Tags: bsod, computers, firstperson, retrocomputing
56 Responses:
I used to lament that gaming on PCs want as easy and reliable as consoles. Unfortunately it appears that the monkey's paw I wished on has solved this by breaking consoles rather than fixing PCs.
I feel your pain. I have a PS3, plus a Sony blu-Ray player that both won’t update because they overheat because the heat sink is no longer thermal pasted to the cpu. Maybe I’ll be able to update this winter...
If your specific console is compatible, it's almost easier just to install custom firmware (eg REBUG) just to get around all of Sony's nonsense and to get better debugging tools. The pirate sites also have much more detailed information on how to unbrick consoles or get around bad updates.

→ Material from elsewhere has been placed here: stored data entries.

(** [performance_feature_snapshot], without its reasons. *)
Record feature_snapshot := {
  fs_ssm_supported : bool;
  fs_ssm_active : bool;
  fs_ssm_requests : Z;
  fs_hits : Z;
  fs_misses : Z;
  fs_entries : Z;
  fs_bytes : Z;
  fs_moe_supported : bool;
  fs_moe_active : bool;
  fs_moe_requests : Z;
  fs_swaps : Z;
  fs_swap_mb : Z;
  fs_peak_experts : Z;
  fs_mode : memory_mode;
  fs_resident_setting : Z
}.

Definition detected (subtypes : list string) (t : tracker) : bool :=
  existsb (fun p => existsb (fun s => bool_decide (plan_get "architecture_subtype" p.2 = JStr s)) subtypes) (t_plans t).

Definition performance_feature_snapshot (t : tracker) : feature_snapshot :=
  let resident := foldr Z.max 0 (map (fun w => Z.of_nat (length (w_resident w.2))) (t_windows t)) in
  {| fs_ssm_supported := detected ["ssm_mamba"; "hybrid_ssm"] t; fs_ssm_active := 0 <? t_ssm_requests t;
     fs_ssm_requests := t_ssm_requests t; fs_hits := t_hits t; fs_misses := t_misses t;
     fs_entries := foldr Z.add 0 (map (fun k => Z.of_nat (length k.2)) (t_prompt_keys t));
     fs_bytes := foldr Z.add 0 (map snd (t_peak_bytes t));
     fs_moe_supported := detected ["moe"; "hybrid_moe"] t;
     fs_moe_active := (0 <? t_moe_requests t) && negb (match mode with ModeOff => true | _ => false end);
     fs_moe_requests := t_moe_requests t; fs_swaps := t_swaps t; fs_swap_mb := t_swap_mb t;
     fs_peak_experts := Z.max (t_peak_experts t) resident; fs_mode := mode; fs_resident_setting := resident_setting |}.
End tracker.

(** ** The window is a least-recently-used cache

    The reference: of a history of accesses, the distinct experts, most recent first;
    what a cache of [k] experts holds; and how many accesses find their expert absent. *)

Definition recency_step (r : list Z) (x : Z) : list Z := x :: List.filter (fun y => negb (y =? x)) r.
Definition recency (history : list Z) : list Z := foldl recency_step [] history.

Fixpoint lru_faults (k : nat) (r history : list Z) : Z :=
  match history with
  | [] => 0
  | x :: history => (if bool_decide (x ∈ take k r) then 0 else 1) + lru_faults k (recency_step r x) history
  end.

(** Any number of calls of [access], with the swaps that they report. *)
Definition access_all (calls : list (list Z)) (w : window) : window * Z :=
  foldl (fun s ids => let '(w, n) := access ids s.1 in (w, s.2 + n)) (w, 0) calls.

Section lru.
Implicit Types (r l : list Z) (x : Z).

Lemma elem_filter_ne x y l : y ∈ List.filter (fun y => negb (y =? x)) l <-> y ∈ l /\ y <> x.
Proof. rewrite !list_elem_of_In, filter_In, negb_true_iff, Z.eqb_neq. done. Qed.

Lemma filter_ne_absent x l : x ∉ l -> List.filter (fun y => negb (y =? x)) l = l.
Proof.
  induction l as [|y l IH]; [done|]. intros [H1 H2]%not_elem_of_cons. cbn [List.filter].
  replace (y =? x) with false by (symmetry; apply Z.eqb_neq; done). cbn [negb]. by rewrite IH.
Qed.

Lemma remove_expert_filter x l : NoDup l -> remove_expert x l = List.filter (fun y => negb (y =? x)) l.
Proof.
  induction 1 as [|y l Hy Hl IH]; [done|]. cbn [remove_expert List.filter]. destruct (y =? x) eqn:He; cbn [negb].
  - apply Z.eqb_eq in He as ->. by rewrite filter_ne_absent.
  - by rewrite IH.
Qed.

Lemma take_filter_absent x r : forall k, x ∉ take k r -> take k (List.filter (fun y => negb (y =? x)) r) = take k r.
Proof.
  induction r as [|y r IH]; intros [|k]; try done. cbn [take List.filter]. intros [H1 H2]%not_elem_of_cons.
  replace (y =? x) with false by (symmetry; apply Z.eqb_neq; done). cbn [negb take]. by rewrite IH.
Qed.

Lemma take_filter_present x r : NoDup r -> forall k, x ∈ take (S k) r ->
  take k (List.filter (fun y => negb (y =? x)) r) = List.filter (fun y => negb (y =? x)) (take (S k) r).
Proof.
  induction 1 as [|y r Hy Hr IH]; intros k; [by intros ?%not_elem_of_nil|]. cbn [take List.filter].
  destruct (y =? x) eqn:He; cbn [negb].
  - apply Z.eqb_eq in He as ->. intros _. rewrite (filter_ne_absent x r) by done. symmetry. apply filter_ne_absent.
    intros Hin. apply Hy. by eapply subseteq_take.
  - apply Z.eqb_neq in He. intros [?|Hin]%elem_of_cons; [congruence|]. destruct k as [|k]; [by apply not_elem_of_nil in Hin|].
    cbn [take]. by rewrite (IH k Hin).
Qed.

Lemma NoDup_recency_step r x : NoDup r -> NoDup (recency_step r x).
Proof.
  intros Hr. unfold recency_step. constructor.
  - by intros [_ ?]%elem_filter_ne.
  - apply NoDup_ListNoDup, List.NoDup_filter, NoDup_ListNoDup. done.
Qed.

Lemma recency_app h h' : recency (h ++ h') = foldl recency_step (recency h) h'.
Proof. unfold recency. by rewrite foldl_app. Qed.

Lemma NoDup_recency_from r h : NoDup r -> NoDup (foldl recency_step r h).
Proof. revert r. induction h as [|x h IH]; [done|]. intros r Hr. cbn [foldl]. by apply IH, NoDup_recency_step. Qed.

Lemma tail_rev r : forall k, (k < length r)%nat -> tail (rev (take (S k) r)) = rev (take k r).
Proof.
  intros k Hk. destruct (lookup_lt_is_Some_2 r k Hk) as [y Hy]. rewrite (take_S_r _ _ _ Hy), rev_app_distr. done.
Qed.

(** One access. *)
Lemma lru_step k r x :
  NoDup r ->
  let resident := rev (take (S k) r) in
  (if bool_decide (x ∈ resident) then remove_expert x resident ++ [x]
   else (if Z.of_nat (S k) <=? Z.of_nat (length resident) then tail resident else resident) ++ [x])
  = rev (take (S k) (recency_step r x)).
Proof.
  intros Hr resident. unfold resident. clear resident. unfold recency_step. cbn [take rev].
  assert (Hin : x ∈ rev (take (S k) r) <-> x ∈ take (S k) r) by (rewrite !list_elem_of_In, <- in_rev; done).
  destruct (bool_decide (x ∈ rev (take (S k) r))) eqn:Hb.
  - apply bool_decide_eq_true, Hin in Hb. rewrite remove_expert_filter.
    + rewrite take_filter_present by done. rewrite filter_rev. done.
    + apply NoDup_ListNoDup, NoDup_rev, NoDup_ListNoDup. by eapply sublist_NoDup; [|apply sublist_take].
  - apply bool_decide_eq_false in Hb. rewrite Hin in Hb. f_equal. rewrite length_rev, length_take.
    destruct (Z.of_nat (S k) <=? _) eqn:Hl; bool_prop.
    + rewrite tail_rev by lia. rewrite take_filter_absent; [done|]. intros H. apply Hb.
      replace k with (Nat.min k (S k)) in H by lia. rewrite <- take_take in H. by eapply subseteq_take.
    + rewrite (take_ge r) in Hb by lia. rewrite (filter_ne_absent x r) by done. rewrite !take_ge by lia. done.
Qed.

Lemma access_loop_lru k h : forall r swaps,
  NoDup r ->
  access_loop (Z.of_nat (S k)) h (rev (take (S k) r)) (rev (take (S k) r)) swaps
  = (rev (take (S k) (foldl recency_step r h)), swaps + lru_faults (S k) r h).
Proof.
  assert (Hset : forall h resident s1 s2 swaps, (forall y, y ∈ s1 <-> y ∈ s2) ->
    access_loop (Z.of_nat (S k)) h resident s1 swaps = access_loop (Z.of_nat (S k)) h resident s2 swaps).
  { intros g. induction g as [|x g IH]; intros resident s1 s2 swaps Hs; [done|]. cbn [access_loop].
    rewrite (bool_decide_ext _ _ (Hs x)). destruct (bool_decide _); [by apply IH|done]. }
  induction h as [|x h IH]; intros r swaps Hr; [cbn [access_loop foldl lru_faults]; by rewrite Z.add_0_r|].
  cbn [access_loop foldl lru_faults]. pose proof (lru_step k r x Hr) as Hstep. cbn zeta in Hstep.
  assert (Hin : x ∈ rev (take (S k) r) <-> x ∈ take (S k) r) by (rewrite !list_elem_of_In, <- in_rev; done).
  rewrite (bool_decide_ext _ _ (iff_sym Hin)). destruct (bool_decide (x ∈ rev (take (S k) r))) eqn:Hb.
  - apply bool_decide_eq_true in Hb. rewrite (Hset _ _ _ (remove_expert x (rev (take (S k) r)) ++ [x])).
    + rewrite Hstep, IH by (by apply NoDup_recency_step). by f_equal; lia.
    + intros y. rewrite remove_expert_filter, elem_of_app, elem_filter_ne, list_elem_of_singleton.
      * destruct (decide (y = x)) as [->|]; tauto.
      * apply NoDup_ListNoDup, NoDup_rev, NoDup_ListNoDup. by eapply sublist_NoDup; [|apply sublist_take].
  - cbn zeta. rewrite Hstep, IH by (by apply NoDup_recency_step). f_equal. lia.
Qed.

Lemma lru_faults_app k h h' : forall r, lru_faults k r (h ++ h') = lru_faults k r h + lru_faults k (foldl recency_step r h) h'.
Proof. induction h as [|x h IH]; intros r; [done|]. cbn [app lru_faults foldl]. rewrite IH. lia. Qed.
End lru.

(** C29.  The window of resident experts is a least-recently-used cache: after any calls
    it holds the [limit] distinct experts that were accessed last, the least recent
    first, and the swaps that the calls report are exactly the accesses whose expert
    was not among them. *)
Theorem window_is_lru limit calls :
  0 < limit ->
  let history := concat calls in
  access_all calls {| w_limit := limit; w_resident := [] |}
  = ({| w_limit := limit; w_resident := rev (take (Z.to_nat limit) (recency history)) |},
     lru_faults (Z.to_nat limit) [] history).
Proof.
  intros Hl. cbn zeta. destruct (Z.to_nat limit) as [|k] eqn:Hk; [lia|]. assert (limit = Z.of_nat (S k)) as -> by lia.
  assert (H : forall calls r n, NoDup r ->
    foldl (fun s ids => let '(w, n) := access ids s.1 in (w, s.2 + n))
          ({| w_limit := Z.of_nat (S k); w_resident := rev (take (S k) r) |}, n) calls
    = ({| w_limit := Z.of_nat (S k); w_resident := rev (take (S k) (foldl recency_step r (concat calls))) |},
       n + lru_faults (S k) r (concat calls))).
  { clear calls. induction calls as [|ids calls IH]; intros r n Hr; [cbn [foldl concat lru_faults]; by rewrite Z.add_0_r|].
    cbn [foldl concat]. unfold access at 2. cbn [fst snd w_limit w_resident].
    replace (Z.of_nat (S k) <=? 0) with false by (symmetry; apply Z.leb_gt; lia). rewrite access_loop_lru by done.
    change (_ <| w_resident := _ |>) with {| w_limit := Z.of_nat (S k); w_resident := rev (take (S k) (foldl recency_step r ids)) |}.
    rewrite IH by (by apply NoDup_recency_from). rewrite foldl_app. f_equal. rewrite lru_faults_app. lia. }
  exact (H calls [] 0 ltac:(constructor)).
Qed.

Lemma window_is_lru_witness :
  0 < 2 /\ access_all [[1; 2]; [1; 3]] {| w_limit := 2; w_resident := [] |} = ({| w_limit := 2; w_resident := [1; 3] |}, 3).
Proof. split; [reflexivity|]. exact (window_is_lru 2 [[1; 2]; [1; 3]] ltac:(reflexivity)). Defined.

(** ** Which experts a request asks for *)

Lemma be_bytes_range n z : Forall (fun b => 0 <= b < 256) (be_bytes n z).
Proof.
  revert z. induction n as [|n IH]; intros z; [constructor|]. cbn [be_bytes]. apply Forall_app. split; [apply IH|].
  apply Forall_singleton. change 255 with (Z.ones 8). rewrite Z.land_ones by lia. apply Z.mod_pos_bound. lia.
Qed.

Lemma digest_bytes_range bs : Forall (fun b => 0 <= b < 256) (digest_bytes bs).
Proof.
  unfold digest_bytes. generalize (sha256_words bs). intros ws. induction ws as [|w ws IH]; [constructor|].
  cbn [map concat]. apply Forall_app. split; [apply be_bytes_range|done].
Qed.

(** What has been drawn is distinct, below the number of experts and below 256. *)
Definition drawn (experts : Z) (l : list Z) : Prop := NoDup l /\ Forall (fun x => 0 <= x < Z.min experts 256) l.

Lemma drawn_length experts l : drawn experts l -> Z.of_nat (length l) <= Z.max 0 (Z.min experts 256).
Proof.
  intros [Hnd Hl]. set (n := Z.min experts 256) in *.
  assert (Hsub : l ⊆+ seqZ 0 (Z.max 0 n)).
  { apply NoDup_submseteq; [done|]. intros x Hx. apply (proj1 (Forall_forall _ _) Hl) in Hx. apply elem_of_seqZ. lia. }
  apply submseteq_length in Hsub. rewrite length_seqZ in Hsub. lia.
Qed.

Lemma draw_experts_spec experts wanted : 0 < experts -> forall fuel digest unread requested l,
  Forall (fun b => 0 <= b < 256) unread -> drawn experts requested -> Z.of_nat (length requested) <= wanted ->
  draw_experts fuel experts wanted digest unread requested = Some l ->
  drawn experts l /\ Z.of_nat (length l) = wanted.
Proof.
  intros He fuel. induction fuel as [|fuel IH]; [done|]. intros digest unread requested l Hu Hd Hw. cbn [draw_experts].
  destruct (wanted <=? _) eqn:Hl; bool_prop; [intros [= <-]; split; [done|lia]|].
  set (next := match unread with [] => _ | _ => _ end).
  assert (Hn : Forall (fun b => 0 <= b < 256) next.2) by (unfold next; destruct unread; [apply digest_bytes_range|done]).
  destruct next as [digest' [|byte unread']]; [done|]. apply Forall_cons in Hn as [Hb Hn].
  destruct (bool_decide _) eqn:Hin; [by apply IH|]. apply bool_decide_eq_false in Hin. apply IH; [done| |rewrite length_app; cbn [length]; lia].
  destruct Hd as [Hnd Hall]. split.
  - apply NoDup_app. split; [done|]. split; [|apply NoDup_singleton]. set_solver.
  - apply Forall_app. split; [done|]. apply Forall_singleton. pose proof (Z.mod_pos_bound byte experts He).
    pose proof (Z.mod_le byte experts ltac:(lia) He). lia.
Qed.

"Figure out how to jailbreak your console" sounds like even more fun than "sysadmin your console", especially since these warez dipshits have never considered that a document saying "this is what it does and here's how you install it" might be a thing someone would want.
If this update process is anything like my networked printer that got bricked after installing an update, it might be doing network things and if it does that, maybe you can break it out by man-in-the-middle’ing that. These are big if’s but this unlikely chain of learning about and using metasploit tools worked here, under unclear circumstances.
Either way, commiserations. Bricked devices are not fun ):
It is behaving as if it download an update, and is now failing to install that file.
Hm! Might be worth trying to MITM it, then, if only to see what it’s trying to reach. Hilariously, when I did that for my Bricked printer (!), I did it wrong, made the download client receive a dns resolution error, breaking the loop.
Apparently those processes are brittle enough that even a little bit of destabilization works in your favor.
Did you put the .PUP file into the PS3/UPDATE folder on the USB drive? That's where it looks for the firmwares
Yes. I don't think it's reading the USB drive, or even fully entering "safe mode". It does the beeps but then goes right back to "the previous install was canceled". It seems like this reinstall-loop takes precedence over everything.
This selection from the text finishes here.